## WORK TO COMPLETE
Look through the data below for the line with "Some (inject_Z n)", and transcribe it exactly together with each line after it up to and including the line with "End Parser.". Give nothing else.

[Stored data]
=== Section Start ===

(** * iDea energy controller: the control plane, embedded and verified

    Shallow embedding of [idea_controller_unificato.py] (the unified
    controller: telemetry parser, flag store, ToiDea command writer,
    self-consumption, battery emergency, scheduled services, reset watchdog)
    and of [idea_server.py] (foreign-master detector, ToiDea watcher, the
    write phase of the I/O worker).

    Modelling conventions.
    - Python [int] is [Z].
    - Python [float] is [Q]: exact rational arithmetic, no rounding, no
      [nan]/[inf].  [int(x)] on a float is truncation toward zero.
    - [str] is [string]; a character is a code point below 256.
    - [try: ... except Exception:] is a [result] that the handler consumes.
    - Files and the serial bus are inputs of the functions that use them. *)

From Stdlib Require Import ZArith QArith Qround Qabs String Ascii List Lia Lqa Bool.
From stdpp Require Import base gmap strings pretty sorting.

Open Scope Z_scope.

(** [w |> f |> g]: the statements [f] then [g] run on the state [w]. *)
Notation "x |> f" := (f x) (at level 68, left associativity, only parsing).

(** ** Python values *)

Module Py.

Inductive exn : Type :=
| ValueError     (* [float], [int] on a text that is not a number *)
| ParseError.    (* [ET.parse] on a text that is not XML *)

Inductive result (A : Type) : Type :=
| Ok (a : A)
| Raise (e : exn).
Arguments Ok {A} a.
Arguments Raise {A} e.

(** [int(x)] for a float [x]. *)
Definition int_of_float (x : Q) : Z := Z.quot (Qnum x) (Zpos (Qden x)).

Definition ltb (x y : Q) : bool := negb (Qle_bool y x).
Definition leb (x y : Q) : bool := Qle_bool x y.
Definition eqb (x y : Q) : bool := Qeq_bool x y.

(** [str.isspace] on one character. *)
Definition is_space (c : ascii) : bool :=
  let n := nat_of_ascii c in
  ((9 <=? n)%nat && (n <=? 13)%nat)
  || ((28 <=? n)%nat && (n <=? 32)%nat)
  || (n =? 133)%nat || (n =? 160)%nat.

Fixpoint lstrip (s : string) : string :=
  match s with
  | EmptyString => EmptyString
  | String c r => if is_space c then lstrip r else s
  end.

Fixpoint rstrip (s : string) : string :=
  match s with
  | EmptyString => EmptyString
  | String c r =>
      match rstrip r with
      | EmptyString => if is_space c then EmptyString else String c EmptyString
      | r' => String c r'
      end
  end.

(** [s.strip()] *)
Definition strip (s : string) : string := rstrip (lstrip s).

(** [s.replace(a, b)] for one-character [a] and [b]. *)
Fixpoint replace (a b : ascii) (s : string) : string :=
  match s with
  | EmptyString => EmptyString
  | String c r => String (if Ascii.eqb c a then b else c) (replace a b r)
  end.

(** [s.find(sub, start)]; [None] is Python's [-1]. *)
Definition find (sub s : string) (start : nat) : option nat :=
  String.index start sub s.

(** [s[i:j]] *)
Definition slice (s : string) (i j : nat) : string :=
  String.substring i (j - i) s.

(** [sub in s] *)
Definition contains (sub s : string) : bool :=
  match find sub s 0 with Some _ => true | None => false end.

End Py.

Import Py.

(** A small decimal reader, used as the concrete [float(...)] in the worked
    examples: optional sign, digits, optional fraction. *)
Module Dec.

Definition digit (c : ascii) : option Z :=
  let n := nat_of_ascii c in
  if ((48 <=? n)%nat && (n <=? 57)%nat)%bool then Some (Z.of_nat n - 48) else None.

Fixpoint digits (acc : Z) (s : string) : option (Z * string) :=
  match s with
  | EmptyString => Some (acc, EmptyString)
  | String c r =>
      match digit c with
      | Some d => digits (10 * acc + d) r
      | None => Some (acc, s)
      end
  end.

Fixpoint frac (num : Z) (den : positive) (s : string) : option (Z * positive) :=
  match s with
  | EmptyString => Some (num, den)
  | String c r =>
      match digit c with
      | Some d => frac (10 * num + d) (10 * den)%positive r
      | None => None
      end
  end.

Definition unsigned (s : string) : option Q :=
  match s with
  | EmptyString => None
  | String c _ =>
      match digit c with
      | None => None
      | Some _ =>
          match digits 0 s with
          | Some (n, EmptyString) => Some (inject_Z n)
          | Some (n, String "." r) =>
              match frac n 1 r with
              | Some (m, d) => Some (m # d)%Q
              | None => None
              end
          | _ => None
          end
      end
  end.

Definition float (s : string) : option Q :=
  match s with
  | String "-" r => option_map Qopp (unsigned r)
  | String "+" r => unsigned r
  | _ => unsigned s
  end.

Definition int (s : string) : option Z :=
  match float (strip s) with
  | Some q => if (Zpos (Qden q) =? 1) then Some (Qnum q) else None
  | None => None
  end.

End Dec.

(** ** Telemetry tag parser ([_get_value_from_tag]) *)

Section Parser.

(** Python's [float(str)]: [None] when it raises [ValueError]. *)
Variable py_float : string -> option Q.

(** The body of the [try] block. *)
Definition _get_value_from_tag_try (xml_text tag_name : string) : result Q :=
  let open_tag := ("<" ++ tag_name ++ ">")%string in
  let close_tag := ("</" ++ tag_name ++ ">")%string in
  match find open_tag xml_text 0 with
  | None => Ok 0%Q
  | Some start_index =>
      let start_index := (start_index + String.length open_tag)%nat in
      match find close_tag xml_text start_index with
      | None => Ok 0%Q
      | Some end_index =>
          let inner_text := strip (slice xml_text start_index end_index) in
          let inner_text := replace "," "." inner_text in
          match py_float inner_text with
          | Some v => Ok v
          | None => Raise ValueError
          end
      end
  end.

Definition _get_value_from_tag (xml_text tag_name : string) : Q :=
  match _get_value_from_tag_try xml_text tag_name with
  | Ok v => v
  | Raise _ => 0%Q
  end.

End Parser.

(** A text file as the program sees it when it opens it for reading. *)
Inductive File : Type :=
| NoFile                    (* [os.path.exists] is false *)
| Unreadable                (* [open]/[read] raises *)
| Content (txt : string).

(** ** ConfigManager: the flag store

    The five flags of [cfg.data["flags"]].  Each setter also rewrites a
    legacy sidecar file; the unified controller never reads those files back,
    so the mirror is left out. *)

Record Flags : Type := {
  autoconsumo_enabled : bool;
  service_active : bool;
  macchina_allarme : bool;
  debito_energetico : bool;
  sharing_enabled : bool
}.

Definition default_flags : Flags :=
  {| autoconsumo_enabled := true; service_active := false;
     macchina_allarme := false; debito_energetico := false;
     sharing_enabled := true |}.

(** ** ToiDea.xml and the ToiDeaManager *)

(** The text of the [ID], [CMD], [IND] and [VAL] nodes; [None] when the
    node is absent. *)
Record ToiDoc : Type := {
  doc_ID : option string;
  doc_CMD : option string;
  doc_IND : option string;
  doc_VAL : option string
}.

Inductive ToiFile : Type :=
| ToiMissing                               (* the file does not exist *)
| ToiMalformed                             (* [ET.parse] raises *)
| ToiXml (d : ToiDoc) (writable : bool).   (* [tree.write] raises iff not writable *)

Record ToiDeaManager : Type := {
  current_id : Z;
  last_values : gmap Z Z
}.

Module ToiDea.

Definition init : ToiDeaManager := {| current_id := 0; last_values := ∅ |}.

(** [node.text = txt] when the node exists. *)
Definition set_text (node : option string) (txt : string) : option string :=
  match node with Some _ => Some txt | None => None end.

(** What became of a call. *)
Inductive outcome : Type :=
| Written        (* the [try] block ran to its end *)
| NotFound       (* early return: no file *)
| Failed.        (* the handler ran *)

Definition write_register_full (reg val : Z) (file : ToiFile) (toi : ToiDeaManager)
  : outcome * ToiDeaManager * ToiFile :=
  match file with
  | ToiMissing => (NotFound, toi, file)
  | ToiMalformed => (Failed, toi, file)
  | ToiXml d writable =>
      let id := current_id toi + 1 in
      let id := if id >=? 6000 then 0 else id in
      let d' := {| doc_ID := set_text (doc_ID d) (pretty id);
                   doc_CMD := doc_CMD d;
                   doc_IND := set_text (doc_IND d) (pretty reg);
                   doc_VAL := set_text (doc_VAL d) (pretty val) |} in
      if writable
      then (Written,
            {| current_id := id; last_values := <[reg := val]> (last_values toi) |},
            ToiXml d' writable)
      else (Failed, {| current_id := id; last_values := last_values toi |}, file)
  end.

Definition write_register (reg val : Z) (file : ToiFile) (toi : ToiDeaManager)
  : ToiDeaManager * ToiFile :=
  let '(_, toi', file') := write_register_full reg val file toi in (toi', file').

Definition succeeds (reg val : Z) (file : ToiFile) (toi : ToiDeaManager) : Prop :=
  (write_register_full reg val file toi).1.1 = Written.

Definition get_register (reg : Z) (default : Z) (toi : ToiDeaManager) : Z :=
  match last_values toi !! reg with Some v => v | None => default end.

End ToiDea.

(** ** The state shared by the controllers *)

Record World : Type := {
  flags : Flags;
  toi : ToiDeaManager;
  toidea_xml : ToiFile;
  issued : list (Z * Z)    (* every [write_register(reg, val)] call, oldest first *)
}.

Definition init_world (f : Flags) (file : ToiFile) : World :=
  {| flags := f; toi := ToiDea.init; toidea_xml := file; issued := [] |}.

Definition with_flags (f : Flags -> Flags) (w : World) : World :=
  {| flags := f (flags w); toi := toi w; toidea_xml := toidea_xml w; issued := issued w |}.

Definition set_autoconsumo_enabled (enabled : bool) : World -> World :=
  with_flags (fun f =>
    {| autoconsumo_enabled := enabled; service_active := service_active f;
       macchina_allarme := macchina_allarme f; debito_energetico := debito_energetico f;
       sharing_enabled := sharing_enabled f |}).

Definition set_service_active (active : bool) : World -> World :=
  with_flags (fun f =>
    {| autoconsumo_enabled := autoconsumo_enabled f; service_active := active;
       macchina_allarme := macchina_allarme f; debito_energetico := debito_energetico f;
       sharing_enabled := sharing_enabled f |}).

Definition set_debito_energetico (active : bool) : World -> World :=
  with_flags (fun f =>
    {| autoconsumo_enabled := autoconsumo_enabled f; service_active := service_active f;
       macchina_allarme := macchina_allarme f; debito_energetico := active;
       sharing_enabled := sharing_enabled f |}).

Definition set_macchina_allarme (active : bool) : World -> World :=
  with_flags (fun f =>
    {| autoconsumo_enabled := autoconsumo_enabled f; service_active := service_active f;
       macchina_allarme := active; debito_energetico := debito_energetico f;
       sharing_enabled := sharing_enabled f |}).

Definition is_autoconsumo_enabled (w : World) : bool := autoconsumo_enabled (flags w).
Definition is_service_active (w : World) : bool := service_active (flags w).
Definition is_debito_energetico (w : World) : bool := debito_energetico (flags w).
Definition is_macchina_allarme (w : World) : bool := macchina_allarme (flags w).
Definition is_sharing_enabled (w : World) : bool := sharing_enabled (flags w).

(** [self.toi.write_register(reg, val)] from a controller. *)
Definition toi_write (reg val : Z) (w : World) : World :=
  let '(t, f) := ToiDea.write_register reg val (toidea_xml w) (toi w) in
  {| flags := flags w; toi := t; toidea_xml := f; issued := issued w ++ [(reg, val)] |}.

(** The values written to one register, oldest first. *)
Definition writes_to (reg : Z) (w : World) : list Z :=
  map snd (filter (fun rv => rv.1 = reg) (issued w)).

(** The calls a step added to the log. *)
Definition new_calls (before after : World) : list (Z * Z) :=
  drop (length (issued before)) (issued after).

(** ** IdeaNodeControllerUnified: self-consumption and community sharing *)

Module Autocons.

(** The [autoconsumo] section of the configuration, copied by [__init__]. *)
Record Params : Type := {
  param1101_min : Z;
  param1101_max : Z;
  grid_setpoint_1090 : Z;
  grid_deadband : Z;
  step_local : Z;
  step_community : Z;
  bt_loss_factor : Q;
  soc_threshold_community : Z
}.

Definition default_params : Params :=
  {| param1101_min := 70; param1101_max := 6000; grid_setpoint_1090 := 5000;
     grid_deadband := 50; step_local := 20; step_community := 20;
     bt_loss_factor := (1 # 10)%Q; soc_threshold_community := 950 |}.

=== Section End ===
=== Section Start ===

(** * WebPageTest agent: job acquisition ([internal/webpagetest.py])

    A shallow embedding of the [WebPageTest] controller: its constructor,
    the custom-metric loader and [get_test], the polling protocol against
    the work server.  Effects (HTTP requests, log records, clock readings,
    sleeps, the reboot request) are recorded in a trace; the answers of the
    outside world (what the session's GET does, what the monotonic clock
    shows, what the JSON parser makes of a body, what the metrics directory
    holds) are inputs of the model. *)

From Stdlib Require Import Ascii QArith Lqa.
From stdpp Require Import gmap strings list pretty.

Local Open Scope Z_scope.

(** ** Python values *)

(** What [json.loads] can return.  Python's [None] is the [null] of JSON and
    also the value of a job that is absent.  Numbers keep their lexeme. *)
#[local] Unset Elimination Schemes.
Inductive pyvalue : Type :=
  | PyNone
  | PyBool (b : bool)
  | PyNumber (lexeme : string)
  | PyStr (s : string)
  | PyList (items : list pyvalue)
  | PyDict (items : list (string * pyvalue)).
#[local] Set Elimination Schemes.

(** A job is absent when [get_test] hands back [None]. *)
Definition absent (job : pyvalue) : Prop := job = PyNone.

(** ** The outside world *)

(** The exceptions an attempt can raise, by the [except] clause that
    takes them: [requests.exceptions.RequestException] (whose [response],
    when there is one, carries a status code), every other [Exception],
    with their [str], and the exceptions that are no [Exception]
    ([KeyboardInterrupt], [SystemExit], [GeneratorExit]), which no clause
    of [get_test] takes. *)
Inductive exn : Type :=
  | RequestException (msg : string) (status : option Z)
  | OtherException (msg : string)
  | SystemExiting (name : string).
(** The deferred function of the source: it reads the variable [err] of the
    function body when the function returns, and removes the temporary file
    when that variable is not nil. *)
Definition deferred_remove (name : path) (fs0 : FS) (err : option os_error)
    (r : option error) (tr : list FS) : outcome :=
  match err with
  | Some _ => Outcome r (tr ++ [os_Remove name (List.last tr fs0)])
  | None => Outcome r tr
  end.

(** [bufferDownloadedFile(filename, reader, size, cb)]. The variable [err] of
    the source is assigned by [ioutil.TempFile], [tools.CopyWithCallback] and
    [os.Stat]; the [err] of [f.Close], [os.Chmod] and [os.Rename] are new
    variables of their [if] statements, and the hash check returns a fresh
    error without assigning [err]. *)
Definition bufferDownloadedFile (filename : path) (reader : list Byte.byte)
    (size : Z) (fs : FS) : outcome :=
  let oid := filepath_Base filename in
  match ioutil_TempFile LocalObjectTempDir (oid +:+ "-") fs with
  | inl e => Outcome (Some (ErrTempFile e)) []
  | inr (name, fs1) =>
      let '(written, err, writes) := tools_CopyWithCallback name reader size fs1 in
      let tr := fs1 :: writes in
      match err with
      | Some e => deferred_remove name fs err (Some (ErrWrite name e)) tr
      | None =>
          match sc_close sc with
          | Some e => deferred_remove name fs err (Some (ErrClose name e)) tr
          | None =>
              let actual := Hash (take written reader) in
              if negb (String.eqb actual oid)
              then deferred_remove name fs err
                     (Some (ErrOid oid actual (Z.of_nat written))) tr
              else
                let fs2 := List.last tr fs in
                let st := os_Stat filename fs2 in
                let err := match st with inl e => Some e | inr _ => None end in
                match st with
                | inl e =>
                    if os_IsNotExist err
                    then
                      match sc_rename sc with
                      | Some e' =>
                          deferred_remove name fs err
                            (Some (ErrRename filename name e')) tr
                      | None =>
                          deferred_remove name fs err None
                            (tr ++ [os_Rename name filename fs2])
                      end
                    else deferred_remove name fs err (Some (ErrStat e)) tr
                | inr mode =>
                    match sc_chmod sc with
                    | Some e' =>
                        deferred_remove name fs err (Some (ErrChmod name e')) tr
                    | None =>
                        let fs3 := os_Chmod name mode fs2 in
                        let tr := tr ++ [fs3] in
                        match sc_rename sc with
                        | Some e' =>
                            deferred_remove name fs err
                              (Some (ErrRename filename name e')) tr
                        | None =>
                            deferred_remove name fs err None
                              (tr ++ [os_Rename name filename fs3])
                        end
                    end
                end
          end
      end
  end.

=== Section End ===
=== Section Start ===

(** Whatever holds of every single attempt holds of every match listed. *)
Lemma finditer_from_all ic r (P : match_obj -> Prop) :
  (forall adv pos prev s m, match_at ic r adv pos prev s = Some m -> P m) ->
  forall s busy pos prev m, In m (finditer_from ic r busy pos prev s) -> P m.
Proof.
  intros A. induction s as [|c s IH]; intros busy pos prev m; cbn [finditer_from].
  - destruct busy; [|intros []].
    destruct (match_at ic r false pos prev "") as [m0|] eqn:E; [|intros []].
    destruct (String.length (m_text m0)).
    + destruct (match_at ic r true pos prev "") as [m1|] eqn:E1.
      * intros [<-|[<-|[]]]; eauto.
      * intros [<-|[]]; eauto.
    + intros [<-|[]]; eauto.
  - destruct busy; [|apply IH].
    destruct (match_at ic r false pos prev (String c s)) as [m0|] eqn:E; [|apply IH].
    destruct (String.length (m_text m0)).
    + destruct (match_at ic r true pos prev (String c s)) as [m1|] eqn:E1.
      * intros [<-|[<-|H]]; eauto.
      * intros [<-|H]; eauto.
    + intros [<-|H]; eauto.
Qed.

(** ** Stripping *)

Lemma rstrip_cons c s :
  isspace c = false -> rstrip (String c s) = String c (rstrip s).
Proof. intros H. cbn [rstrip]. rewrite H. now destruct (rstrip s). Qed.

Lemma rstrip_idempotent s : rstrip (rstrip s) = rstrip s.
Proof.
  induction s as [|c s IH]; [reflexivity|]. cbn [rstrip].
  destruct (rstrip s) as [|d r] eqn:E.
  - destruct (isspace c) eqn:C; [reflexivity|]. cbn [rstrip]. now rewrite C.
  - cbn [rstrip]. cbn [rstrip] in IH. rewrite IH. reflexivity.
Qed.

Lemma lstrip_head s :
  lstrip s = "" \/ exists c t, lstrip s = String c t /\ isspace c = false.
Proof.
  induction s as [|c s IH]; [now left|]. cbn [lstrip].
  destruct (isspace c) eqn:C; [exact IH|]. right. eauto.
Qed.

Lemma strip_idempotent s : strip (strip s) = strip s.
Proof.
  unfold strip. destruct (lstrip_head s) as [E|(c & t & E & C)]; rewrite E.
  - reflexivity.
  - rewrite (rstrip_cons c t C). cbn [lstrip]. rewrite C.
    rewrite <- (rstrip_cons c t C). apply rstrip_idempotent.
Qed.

=== Section End ===

## EXERCISE SOLUTION
          | Some (n, EmptyString) => Some (inject_Z n)
          | Some (n, String "." r) =>
              match frac n 1 r with
              | Some (m, d) => Some (m # d)%Q
              | None => None
              end
          | _ => None
          end
      end
  end.

Definition float (s : string) : option Q :=
  match s with
  | String "-" r => option_map Qopp (unsigned r)
  | String "+" r => unsigned r
  | _ => unsigned s
  end.

Definition int (s : string) : option Z :=
  match float (strip s) with
  | Some q => if (Zpos (Qden q) =? 1) then Some (Qnum q) else None
  | None => None
  end.

End Dec.

(** ** Telemetry tag parser ([_get_value_from_tag]) *)

Section Parser.

(** Python's [float(str)]: [None] when it raises [ValueError]. *)
Variable py_float : string -> option Q.

(** The body of the [try] block. *)
Definition _get_value_from_tag_try (xml_text tag_name : string) : result Q :=
  let open_tag := ("<" ++ tag_name ++ ">")%string in
  let close_tag := ("</" ++ tag_name ++ ">")%string in
  match find open_tag xml_text 0 with
  | None => Ok 0%Q
  | Some start_index =>
      let start_index := (start_index + String.length open_tag)%nat in
      match find close_tag xml_text start_index with
      | None => Ok 0%Q
      | Some end_index =>
          let inner_text := strip (slice xml_text start_index end_index) in
          let inner_text := replace "," "." inner_text in
          match py_float inner_text with
          | Some v => Ok v
          | None => Raise ValueError
          end
      end
  end.

Definition _get_value_from_tag (xml_text tag_name : string) : Q :=
  match _get_value_from_tag_try xml_text tag_name with
  | Ok v => v
  | Raise _ => 0%Q
  end.

End Parser.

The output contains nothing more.